- **About this task**: What is the number of lines in these records with "Rminus" in them? Answer with that number only.

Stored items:
(* ===== verification/Exact.v ===== *)
(** * The arithmetic of the codec over the real numbers

    The instance [exact] of [Arith] has the real numbers for both formats: every
    operation is exact, and the literal of the ratio of a circle is that ratio.  It says what
    the code computes up to the rounding of its operations.  Then: finite sums
    of real numbers, and complex numbers. *)
From Stdlib Require Import Reals Lra.
From S2P Require Export Fft.
Open Scope arith_scope.

(** ** The instance *)

(** [floor] and the conversion to [int]. *)
Definition R_floor (x : R) : Z := Int_part x.
Definition R_trunc (x : R) : option Z :=
  int_of (if Rle_dec 0 x then R_floor x else - R_floor (- x)).
Definition R_ltb (x y : R) : bool := if Rlt_dec x y then true else false.
Definition R_leb (x y : R) : bool := if Rle_dec x y then true else false.
Definition R_atan2 (y x : R) : R :=
  if Rlt_dec 0 x then atan (y / x)
  else if Rlt_dec x 0 then (if Rle_dec 0 y then atan (y / x) + PI else atan (y / x) - PI)
  else if Rlt_dec 0 y then PI / 2 else if Rlt_dec y 0 then - (PI / 2) else 0.

#[export] Instance exact : Arith := {|
  float := R; double := R;
  f_add := Rplus; f_sub := Rminus; f_mul := Rmult; f_div := Rdiv; f_opp := Ropp;
  d_add := Rplus; d_sub := Rminus; d_mul := Rmult; d_div := Rdiv; d_ltb := R_ltb; d_leb := R_leb;
  to_d := fun x => x; to_f := fun x => x; f_int := IZR; d_int := IZR;
  d_trunc := R_trunc;
  d_floor := fun x => IZR (R_floor x); d_ceil := fun x => - IZR (R_floor (- x));
  d_fabs := Rabs; d_sqrt := sqrt; d_cos := cos; d_sin := sin; d_acos := acos;
  d_atan2 := R_atan2; d_log10 := fun x => ln x / ln 10; d_pow := Rpower;
  d_pi := PI
|}%R.

Open Scope R_scope.

#[export] Instance R_inhabited : Inhabited R := populate 0.

(** ** Finite sums *)
Fixpoint sum (n : nat) (f : nat -> R) : R :=
  match n with O => 0 | S n => sum n f + f n end.

Lemma sum_ext n f g : (forall i, (i < n)%nat -> f i = g i) -> sum n f = sum n g.
Proof. induction n as [|n IH]; intros E; cbn; [done|]. rewrite IH, E; [done|lia|]. intros; apply E; lia. Qed.

Lemma sum_0 n f : (forall i, (i < n)%nat -> f i = 0) -> sum n f = 0.
Proof. induction n as [|n IH]; intros E; cbn; [done|]. rewrite IH, E; [lra|lia|]. intros; apply E; lia. Qed.

Lemma sum_add n f g : sum n (fun i => f i + g i) = sum n f + sum n g.
Proof. induction n as [|n IH]; cbn; [lra|]. rewrite IH. lra. Qed.

Lemma sum_opp n f : sum n (fun i => - f i) = - sum n f.
Proof. induction n as [|n IH]; cbn; [lra|]. rewrite IH. lra. Qed.

Lemma sum_mul n c f : sum n (fun i => c * f i) = c * sum n f.
Proof. induction n as [|n IH]; cbn; [lra|]. rewrite IH. lra. Qed.

Lemma sum_app m n f : sum (m + n) f = sum m f + sum n (fun i => f (m + i)%nat).
Proof.
  induction n as [|n IH]; cbn; [rewrite Nat.add_0_r; lra|].
  replace (m + S n)%nat with (S (m + n)) by lia. cbn. rewrite IH. lra.
Qed.

Lemma sum_S n f : sum (S n) f = f 0%nat + sum n (fun i => f (S i)).
Proof. replace (S n) with (1 + n)%nat by lia. rewrite sum_app. cbn. lra. Qed.

Lemma sum_swap m n f : sum m (fun i => sum n (f i)) = sum n (fun j => sum m (fun i => f i j)).
Proof.
  induction m as [|m IH]; cbn; [by rewrite sum_0|]. rewrite IH. symmetry. apply sum_add.
Qed.

(** A sum over [p * m] terms, by the remainder modulo [p]. *)
Lemma sum_residues p m f :
  sum (p * m) f = sum p (fun r => sum m (fun j => f (r + p * j)%nat)).
Proof.
  induction m as [|m IH].
  - rewrite Nat.mul_0_r. symmetry. by apply sum_0.
  - replace (p * S m)%nat with (p * m + p)%nat by lia. rewrite sum_app, IH.
    cbn [sum]. rewrite sum_add. f_equal. apply sum_ext. intros. f_equal. lia.
Qed.

Lemma sum_rev n f : sum n f = sum n (fun i => f (n - 1 - i)%nat).
Proof.
  revert f. induction n as [|n IH]; intros f; [done|]. rewrite sum_S. cbn [sum].
  replace (S n - 1 - n)%nat with 0%nat by lia. rewrite Rplus_comm. f_equal. rewrite (IH (fun i => f (S i))).
  apply sum_ext. intros. f_equal. lia.
Qed.

Lemma sum_nonneg n f : (forall i, (i < n)%nat -> 0 <= f i) -> 0 <= sum n f.
Proof.
  induction n as [|n IH]; intros Hf; cbn; [lra|]. pose proof (Hf n ltac:(lia)).
  specialize (IH ltac:(intros; apply Hf; lia)). lra.
Qed.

- **Exercise response**: 2